Welcome to iLeads Insurance Market Minute, where we bring you the latest, most relevant news regarding the insurance market. Last week you were reading What’s Key To A Strong Innovation Strategy In Insurance? This week we’re bringing you:
What Insurers Should Know as Ransomware Takes Center Stage*
Cybercriminals aren’t just stealing passwords and data. They’re stealing the spotlight.
Amid the ongoing COVID-19 pandemic that has been a global focus since government shutdowns began in March of last year, insurers and businesses all over the world are now being forced to grapple with another damaging epidemic: ransomware.
Ransomware attacks accounted for nearly one-quarter of all cyber incidents globally last year, according to software company Bitdefender, and they’re on the rise. So far this year, ransomware incidents have afflicted businesses, hospitals, schools, local governments, critical infrastructure, and even insurance companies’ own operations.
An explosion of attacks this year has led state regulators and federal government officials to elevate their focus on ransomware, with The White House ramping up its discussions about the issue in the wake of recent incidents, Reuters reported.
“I think the takeaway is hopefully helping is on the way and that companies are not being left to simply fend for themselves because the government is going to make enforcement and pursuit of these actors a priority,” said Peter Halprin, partner at New York-based law firm Pasich in the most recent episode of the Insuring Cyber Podcast.

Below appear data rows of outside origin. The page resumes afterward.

(* ===== verification/WalInvariant.v ===== *)
(** * The invariant of recovery

    Every accumulator recovery builds is a sound graph: entities are stored under their
    own identifiers, below the high-water marks, with valid labels, types and property
    maps; edges and text records refer to stored nodes; the incident counters are the
    degrees; and cached totals are the totals of the stored maps. *)
From S2P Require Import Prelude.
From S2P Require Import GoBytes.
From S2P Require Import BinaryCodec.
From S2P Require Import BinaryValue.
From S2P Require Import BinaryValueSpec.
From S2P Require Import BinaryRecords.
From S2P Require Import GoMaps.
From S2P Require Import Values.
From S2P Require Import Properties.
From S2P Require Import PageRecords.
From S2P Require Import Streams.
From S2P Require Import StreamPersist.
From S2P Require Import PropertyDelta.
From S2P Require Import PropertyPatch.
From S2P Require Import WalAccumulator.

(** ** Loops that stop at the first error *)

Lemma foldError_ind {A B} (f : A -> B -> A + error) (P : A -> Prop) l : forall a a',
  (forall a x a', x ∈ l -> P a -> f a x = inl a' -> P a') -> P a -> foldError f a l = inl a' -> P a'.
Proof.
  induction l as [|x l IH]; intros a a' Hstep Ha; cbn [foldError]; [by intros [= <-]|].
  destruct (f a x) as [a1|] eqn:E; [|done]. apply IH; [|by eapply Hstep; [left| |]].
  intros b y b' Hy. apply Hstep. by right.
Qed.

Lemma firstError_all {A} (f : A -> option error) l : firstError f l = None -> Forall (fun x => f x = None) l.
Proof. induction l as [|x l IH]; [constructor|]. cbn. destruct (f x) eqn:E; [done|]. intros. constructor; auto. Qed.

Lemma existsb_none {A} (f : A -> bool) l : existsb f l = false -> Forall (fun x => f x = false) l.
Proof. induction l as [|x l IH]; [constructor|]. cbn. intros [? ?]%orb_false_iff. constructor; auto. Qed.

(** Take a successful operation apart, check by check. *)
(** Loops that collect keys and refuse a repeated one. *)
Lemma seen_all {A K} `{Countable K} (f : gset K -> A -> gset K + error) (good : A -> Prop) (key : A -> K) :
  (forall seen x seen', f seen x = inl seen' <-> good x /\ key x ∉ seen /\ seen' = {[key x]} ∪ seen) ->
  forall l seen, (exists seen', foldError f seen l = inl seen') <->
    Forall good l /\ NoDup (map key l) /\ Forall (fun x => key x ∉ seen) l.
Proof.
  intros Hf. induction l as [|x l IH]; intros seen; cbn [foldError map].
  - split; [intros _; repeat constructor|by eexists].
  - rewrite NoDup_cons, !Forall_cons. destruct (f seen x) as [seen1|err] eqn:E.
    + apply Hf in E as (Hg & Hn & ->). rewrite IH, !Forall_forall. split.
      * intros (He & Hnd & Hs). split_and!; try done; [|intros y Hy Hin; apply (Hs y Hy); by apply elem_of_union_r].
        intros (y & E & Hin)%list_elem_of_fmap. apply (Hs y Hin), elem_of_union_l, elem_of_singleton. done.
      * intros ([_ He] & [Hd Hnd] & _ & Hs). split_and!; try done. intros y Hy [E%elem_of_singleton|Hin]%elem_of_union; [|by apply (Hs y Hy)].
        apply Hd. rewrite <- E. by apply list_elem_of_fmap_2.
    + split; [by intros [? ?]|]. intros ([Hg _] & _ & Hn & _). assert (E' : f seen x = inl ({[key x]} ∪ seen)) by (by apply Hf). congruence.
Qed.

Lemma seen_none {A K} `{Countable K} (f : gset K -> A -> gset K + error) (good : A -> Prop) (key : A -> K) l :
  (forall seen x seen', f seen x = inl seen' <-> good x /\ key x ∉ seen /\ seen' = {[key x]} ∪ seen) ->
  (exists seen', foldError f ∅ l = inl seen') <-> Forall good l /\ NoDup (map key l).
Proof.
  intros Hf. rewrite (seen_all f good key Hf). split; [by intros (? & ? & _)|]. intros [? ?]. split_and!; [done..|].
  apply Forall_forall. intros x _. apply not_elem_of_empty.
Qed.

(** ** Degrees *)

Definition ends (f : persistedEdge -> N) (edges : gmap N persistedEdge) (id : N) : N :=
  N.of_nat (size (base.filter (fun kv => f kv.2 = id) edges)).
Definition degree (edges : gmap N persistedEdge) (id : N) : N := ends pe_SourceID edges id + ends pe_TargetID edges id.

Definition endAt (f : persistedEdge -> N) (e : persistedEdge) (id : N) : N := if decide (f e = id) then 1 else 0.

Lemma ends_insert f edges k e id : edges !! k = None -> ends f (<[k := e]> edges) id = ends f edges id + endAt f e id.
Proof.
  intros Hk. unfold ends, endAt. rewrite map_filter_insert. cbn. destruct (decide (f e = id)) as [He|He].
  - rewrite map_size_insert_None by (apply map_lookup_filter_None; by left). lia.
  - rewrite delete_id by done. lia.
Qed.

Lemma degree_insert edges k e id : edges !! k = None ->
  degree (<[k := e]> edges) id = degree edges id + (endAt pe_SourceID e id + endAt pe_TargetID e id).
Proof. intros Hk. unfold degree. rewrite !ends_insert by done. lia. Qed.

Lemma degree_delete edges k e id : edges !! k = Some e ->
  degree edges id = degree (delete k edges) id + (endAt pe_SourceID e id + endAt pe_TargetID e id).
Proof.
  intros Hk. rewrite <- (insert_delete_id edges k e Hk) at 1. apply degree_insert. apply lookup_delete_eq.
Qed.

Lemma degree_zero edges id k e : degree edges id = 0 -> edges !! k = Some e -> pe_SourceID e <> id /\ pe_TargetID e <> id.
Proof.
  intros Hd Hk. rewrite (degree_delete edges k e id Hk) in Hd. unfold endAt in Hd.
  destruct (decide (pe_SourceID e = id)), (decide (pe_TargetID e = id)); try lia; by split.
Qed.

(** Identifiers are bounded, so counters cannot wrap. *)
Definition keysWithin {A} (m : gmap N A) : Prop := forall k, is_Some (m !! k) -> 0 < k <= MaxEntityID.

Lemma size_below {A} (m : gmap N A) bound : (forall k, is_Some (m !! k) -> 0 < k <= bound) -> N.of_nat (size m) <= bound.
Proof.
  intros Hk. assert (Hs : (map_to_list m).*1 ⊆+ map N.of_nat (seq 1 (N.to_nat bound))).
  { apply NoDup_submseteq; [apply NoDup_fst_map_to_list|]. intros k ([k' v] & -> & Hin)%list_elem_of_fmap.
    apply elem_of_map_to_list in Hin. apply list_elem_of_fmap. exists (N.to_nat k'). cbn. split; [lia|].
    apply elem_of_seq. assert (0 < k' <= bound) by (apply Hk; by eexists). lia. }
  apply submseteq_length in Hs. rewrite length_fmap, length_map_to_list in Hs. rewrite length_map, length_seq in Hs. lia.
Qed.

Lemma size_bound {A} (m : gmap N A) : keysWithin m -> N.of_nat (size m) <= MaxEntityID.
Proof. apply size_below. Qed.

Lemma ends_bound f edges id : keysWithin edges -> ends f edges id <= MaxEntityID.
Proof.
  intros Hk. apply size_bound. intros k [e He]. apply map_lookup_filter_Some in He as [He _]. apply Hk. by eexists.
Qed.

Lemma degree_bound edges id : keysWithin edges -> degree edges id < 2 ^ 64.
Proof.
  intros Hk. unfold degree. pose proof (ends_bound pe_SourceID edges id Hk). pose proof (ends_bound pe_TargetID edges id Hk).
  unfold MaxEntityID in *. lia.
Qed.

(** ** Incident counters *)

Definition counts (edges : gmap N persistedEdge) (incident : gmap N N) : Prop :=
  forall id, default 0 (incident !! id) = degree edges id.

Lemma increment_at m id k : default 0 (increment m id !! k) = if decide (id = k) then u64 (default 0 (m !! id) + 1) else default 0 (m !! k).
Proof.
  unfold increment. destruct (decide (id = k)) as [->|Hne]; [by rewrite lookup_insert_eq|by rewrite lookup_insert_ne].
Qed.
Lemma decrement_at m id k : default 0 (decrement m id !! k) = if decide (id = k) then sub64 (default 0 (m !! id)) 1 else default 0 (m !! k).
Proof.
  unfold decrement. destruct (decide (id = k)) as [->|Hne]; [by rewrite lookup_insert_eq|by rewrite lookup_insert_ne].
Qed.


Lemma u64_twice d : d + 2 < 2 ^ 64 -> u64 (u64 (d + 1) + 1) = d + 2.
Proof. intros. rewrite (u64_small (d + 1)), u64_small by lia. lia. Qed.

Lemma counts_insert edges incident k e :
  counts edges incident -> edges !! k = None -> keysWithin (<[k := e]> edges) ->
  counts (<[k := e]> edges) (increment (increment incident (pe_SourceID e)) (pe_TargetID e)).
Proof.
  intros Hc Hk Hb id. pose proof (degree_bound _ (pe_SourceID e) Hb) as B1. pose proof (degree_bound _ (pe_TargetID e) Hb) as B2.
  rewrite !increment_at, degree_insert, !Hc by done. rewrite !degree_insert in B1, B2 by done. unfold endAt in *.
  destruct e as [eid src tgt type props]. cbn [pe_SourceID pe_TargetID] in *. repeat destruct (decide _); subst; try congruence; rewrite ?u64_twice, ?u64_small by lia; lia.
Qed.

Lemma sub64_one x : 0 < x -> x < 2 ^ 64 -> sub64 x 1 = x - 1.
Proof. intros. apply sub64_exact; unfold max_uint64; lia. Qed.

Lemma sub64_twice x : 1 < x -> x < 2 ^ 64 -> sub64 (sub64 x 1) 1 = x - 2.
Proof. intros. rewrite (sub64_one x), sub64_one by lia. lia. Qed.

Lemma counts_delete edges incident k e :
  counts edges incident -> edges !! k = Some e -> keysWithin edges ->
  counts (delete k edges) (decrement (decrement incident (pe_SourceID e)) (pe_TargetID e)).
Proof.
  intros Hc Hk Hb id. pose proof (degree_bound _ (pe_SourceID e) Hb) as B1. pose proof (degree_bound _ (pe_TargetID e) Hb) as B2.
  rewrite !decrement_at, !Hc. rewrite (degree_delete edges k e id Hk).
  rewrite (degree_delete edges k e (pe_SourceID e) Hk) in *. rewrite (degree_delete edges k e (pe_TargetID e) Hk) in *. unfold endAt in *.
  destruct e as [eid src tgt type props]. cbn [pe_SourceID pe_TargetID] in *. repeat destruct (decide _); subst; try congruence; rewrite ?sub64_twice, ?sub64_one by lia; lia.
Qed.

(** ** A sound graph *)

(** A property map as recovery stores it. *)
Definition storedOK (m : properties) : Prop := wfStored (elems m) /\ propsOKP (elems m) = true.

Record nodeOK (id : N) (n : persistedNode) : Prop := mkNodeOK {
  nk_id : pn_ID n = id;
  nk_valid : ValidateEntityID id = None;
  nk_labels : ValidateCreateLabels (pn_Labels n) = None;
  nk_props : storedOK (pn_Properties n) }.

Record edgeOK (nodes : gmap N persistedNode) (id : N) (e : persistedEdge) : Prop := mkEdgeOK {
  ek_id : pe_ID e = id;
  ek_valid : ValidateEntityID id = None;
  ek_type : ValidateEdgeType (pe_Type e) = None;
  ek_source : is_Some (nodes !! pe_SourceID e);
  ek_target : is_Some (nodes !! pe_TargetID e);
  ek_props : storedOK (pe_Properties e) }.

(** Totals are cached for stored entities only, and are those of the stored map. *)
Definition cached {A} (props : A -> properties) (m : gmap N A) (totals : gmap N propertyTotals) : Prop :=
  forall id t, totals !! id = Some t -> exists x, m !! id = Some x /\ t = exactTotals (elems (props x)).

(** The graph, whose node and edge identifiers satisfy [PN] and [PE]. *)
Record graphOK (PN PE : N -> Prop) (acc : walAccumulator) : Prop := mkGraphOK {
  gk_nodes : map_Forall nodeOK (acc_nodes acc);
  gk_edges : map_Forall (edgeOK (acc_nodes acc)) (acc_edges acc);
  gk_counts : counts (acc_edges acc) (acc_incident acc);
  gk_nodeTotals : cached pn_Properties (acc_nodes acc) (nodePropertyTotals acc);
  gk_edgeTotals : cached pe_Properties (acc_edges acc) (edgePropertyTotals acc);
  gk_nodeIDs : map_Forall (fun id _ => PN id) (acc_nodes acc);
  gk_edgeIDs : map_Forall (fun id _ => PE id) (acc_edges acc) }.

Lemma validID_range id : ValidateEntityID id = None -> 0 < id <= MaxEntityID.
Proof. unfold ValidateEntityID. destruct (N.eqb_spec id 0), (N.ltb_spec MaxEntityID id); try done. lia. Qed.

Lemma edges_within nodes edges : map_Forall (edgeOK nodes) edges -> keysWithin edges.
Proof. intros H k [e He]. apply validID_range. by destruct (H k e He). Qed.

Lemma cached_delete {A} (props : A -> properties) m totals id x :
  cached props m totals -> cached props (<[id := x]> m) (delete id totals).
Proof.
  intros Hc k t. destruct (decide (id = k)) as [->|Hne]; [by rewrite lookup_delete_eq|].
  rewrite lookup_delete_ne, lookup_insert_ne by done. apply Hc.
Qed.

Federal Judge Halts Part of Florida’s New Property Insurance Reform Law*
A federal judge has halted enforcement of a section of Florida’s new property insurance reform (SB 76) law that restricts the advertisements and solicitations of roofing contractors.
U.S. District Judge Mark Walker granted the injunction Sunday in response to a complaint by a roofing contractor that the section of the law violates commercial speech rights and the First Amendment.

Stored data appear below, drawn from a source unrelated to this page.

Lemma applyPropertyDelta_ok acc delta acc' :
  accOK acc -> wfNodes (dl_UpsertNodes delta) -> wfEdges (dl_UpsertEdges delta) ->
  wfChanges (dl_NodePropertyChanges delta) -> wfChanges (dl_EdgePropertyChanges delta) ->
  applyPropertyDelta acc delta = inl acc' -> accOK acc'.
Proof.
  intros Hok Hwn Hwe Hcn Hce. unfold applyPropertyDelta. destruct (wrapped _ (preparePropertyDelta acc delta)) as [[prepared a1]|] eqn:E1; [|done].
  apply wrapped_inl in E1. destruct (preparePropertyDelta_ok _ _ _ _ _ _ (ok_graph _ Hok) Hcn Hce E1) as (nt & et & ns & es & -> & Hg & -> & Fn & Fe & _ & _).
  destruct (wrapped _ (apply _ _)) as [a2|] eqn:E2; [|done]. apply wrapped_inl in E2. intros [= <-].
  destruct (apply_keeps _ _ _ E2) as [Kn Ke]. apply storeAll_ok.
  - eapply apply_ok; [by apply accOK_withTotals|..|exact E2]; done.
  - apply Forall_app. split; [eapply nodes_ready; [by apply ok_graph|exact Kn|exact Fn]|eapply edges_ready; [exact Ke|exact Fe]].
Qed.

(** ** Where a property delta writes *)

Section set_props.
Context {A : Type} (zero : A) (upd : A -> storedMap -> A).

Definition setProps (m : gmap N A) (p : N * (storedMap * propertyTotals)) : gmap N A :=
  <[p.1 := upd (default zero (m !! p.1)) p.2.1]> m.
(* ===== verification/WalFramesSpec.v ===== *)
(** * What the log recovers

    Headers read back, a single damaged byte is noticed, and a log cut anywhere in its
    last frame recovers the state of the frames before it.

    Further down: what an append does to the log. *)
From S2P Require Import Prelude.
From S2P Require Import GoBytes.
From S2P Require Import BinaryCodec.
From S2P Require Import BinaryCodecSpec.
From S2P Require Import BinaryValue.
From S2P Require Import BinaryRecords.
From S2P Require Import BinaryTheorems.
From S2P Require Import Values.
From S2P Require Import PageRecords.
From S2P Require Import PageRecordsSpec.
From S2P Require Import StreamPersist.
From S2P Require Import PropertyDelta.
From S2P Require Import WalAccumulator.
From S2P Require Import WalFrames.

(** ** Fields of a header *)

Lemma field_app l1 l2 l3 a b : length l1 = a -> length l2 = (b - a)%nat -> field (l1 ++ l2 ++ l3) a b = l2.
Proof. intros <- H2. unfold field. rewrite drop_app_length, <- H2, take_app_length. done. Qed.

Definition headerFields (databaseID : gostring) (commitID payloadLength checksum : N) : list byte :=
  walMagic ++ putBE 2 walVersion ++ putBE 2 (N.of_nat walHeaderSize) ++ PutUint64 commitID ++ PutUint64 payloadLength
  ++ PutUint32 checksum ++ databaseID.

Definition headerBytes (databaseID : gostring) (commitID payloadLength checksum : N) : list byte :=
  let fields := headerFields databaseID commitID payloadLength checksum in fields ++ PutUint32 (ChecksumIEEE fields).

Lemma validateDatabaseID_length id : validateDatabaseID id = None -> length id = 32%nat.
Proof. unfold validateDatabaseID, nlen. destruct (N.eqb_spec (N.of_nat (length id)) 32); [|done]. intros _. lia. Qed.

Section header.
Context (db : gostring) (commit len crc : N) (Hdb : length db = 32%nat).

Lemma headerFields_length : length (headerFields db commit len crc) = 64%nat.
Proof. unfold headerFields. rewrite !length_app, !putBE_length, Hdb. done. Qed.

Lemma headerBytes_length : length (headerBytes db commit len crc) = walHeaderSize.
Proof. unfold headerBytes. rewrite length_app, headerFields_length. done. Qed.

(** A field between [l1] and [l3]. *)
Lemma header_at l1 l2 l3 a b :
  headerBytes db commit len crc = l1 ++ l2 ++ l3 -> length l1 = a -> length l2 = (b - a)%nat -> field (headerBytes db commit len crc) a b = l2.
Proof. intros ->. apply field_app. Qed.

Ltac header_field l1 := eapply (header_at l1); [unfold headerBytes, headerFields; rewrite <- !app_assoc; reflexivity|rewrite ?length_app, ?putBE_length; done|rewrite ?putBE_length, ?Hdb; done].

Lemma header_magic : field (headerBytes db commit len crc) 0 8 = walMagic.
Proof. header_field (@nil byte). Qed.
Lemma header_version : field (headerBytes db commit len crc) 8 10 = putBE 2 walVersion.
Proof. header_field walMagic. Qed.
Lemma header_size : field (headerBytes db commit len crc) 10 12 = putBE 2 (N.of_nat walHeaderSize).
Proof. header_field (walMagic ++ putBE 2 walVersion). Qed.
Lemma header_commit : field (headerBytes db commit len crc) 12 20 = PutUint64 commit.
Proof. header_field (walMagic ++ putBE 2 walVersion ++ putBE 2 (N.of_nat walHeaderSize)). Qed.
Lemma header_payloadLength : field (headerBytes db commit len crc) 20 28 = PutUint64 len.
Proof. header_field (walMagic ++ putBE 2 walVersion ++ putBE 2 (N.of_nat walHeaderSize) ++ PutUint64 commit). Qed.
Lemma header_checksum : field (headerBytes db commit len crc) 28 32 = PutUint32 crc.
Proof. header_field (walMagic ++ putBE 2 walVersion ++ putBE 2 (N.of_nat walHeaderSize) ++ PutUint64 commit ++ PutUint64 len). Qed.
Lemma header_database : field (headerBytes db commit len crc) walDatabaseIDAt legacyWALHeaderSize = db.
Proof.
  header_field (walMagic ++ putBE 2 walVersion ++ putBE 2 (N.of_nat walHeaderSize) ++ PutUint64 commit ++ PutUint64 len ++ PutUint32 crc).
Qed.
Lemma header_all : field (headerBytes db commit len crc) 0 walHeaderChecksumAt = headerFields db commit len crc.
Proof. eapply (header_at []); [reflexivity|done|]. by rewrite headerFields_length. Qed.
Lemma header_crc : field (headerBytes db commit len crc) walHeaderChecksumAt walHeaderSize = PutUint32 (ChecksumIEEE (headerFields db commit len crc)).
Proof. eapply (header_at (headerFields db commit len crc)); [unfold headerBytes; by rewrite app_nil_r|by rewrite headerFields_length|done]. Qed.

The legislation, which passed on the last day of the legislative session and was signed into law on June 11 by Gov. Ron DeSantis, went into effect July 1.
Judge Walker found that the section of the law that bans “written or electronic communication that encourages, induces, or instructs someone to contact a contractor or public adjuster for the purpose of filing an insurance claim for roof damage” violates the First Amendment of contractors.
He enjoined enforcement of this section of the new law but did not declare the entire law unconstitutional.
The complaint was brought by Gale Force Roofing and Restoration and heard on Friday in an expedited session.
The advertisements prohibited by the section include, but are not limited to, door hangers, business cards, magnets, flyers, pamphlets, and e-mails. The language does “not indicate that its prohibition applies only to speech that is misleading, fraudulent, or concerning illegal activity,” the judge noted.
Sponsors of the legislation were looking to thwart roofing contracting firms that pressure homeowners to make unnecessary repairs and then charge insurance providers, driving up insurance costs.
The state Department of Business and Professional Regulation unsuccessfully argued that the provision is a reasonable restriction on commercial speech to combat consumer exploitation and fraud, “ensuring that the line between contractor and insurance adjuster is not blurred,” and protecting Florida homeowners from “skyrocketing insurance premiums, or, worse, the inability to secure homeowner’s insurance at all.”
Is this the next great opportunity for insurance agents?*
As businesses and individuals begin to come out on the other side of the COVID-19 pandemic, it’s a good time for insurance agents to consider starting their own premium finance company – especially those that do a lot of business with certain industries.
COST Financial Group, Inc. – an organization that manages and operates premium finance companies owned by insurance agents, agency groups, insurance companies, and general agents – has traditionally seen commercial trucking and general contractor premiums as the most active areas. Now that “the world is opening back up and more people are getting back to work, we are seeing an increase in policies being financed, particularly across those two industries,” said Travis Klingler, executive vice president, finance & business development at COST.
With the trucking industry, truckers need insurance to get up and down the road and they are making their payments, or they cannot work, Klingler noted, adding there tends to be a high rate of late charge income in that industry as well. Agencies that do a lot of general contractor premiums also see high volume, as again contractors must have insurance to bid for the work and to perform it, so there’s high demand for those types of policies.
“In our 30 years of business we have shown the profitability for our finance companies within those industries are higher than the norm,” Klingler said. “If insurance agents haven’t looked into it in the past, it’s beneficial for them now.”
Agents are already arranging premium financing for insureds that need it, usually with traditional premium financing companies, but many states prohibit commission programs meaning the agent does not see any return on their effort. Setting up a premium finance company with COST addresses that issue because the agents themselves reap the benefits of the finance charges as well as any late fee income. If the agency has enough volume, which Klingler states is at least $1 million in annual financed premium, starting a premium finance company is a great option, especially as agencies themselves are stabilizing and many owners are looking for another revenue stream to complement their main line of business. As the pandemic illustrated, in times of uncertainty, income from diverse sources can help companies weather the storm.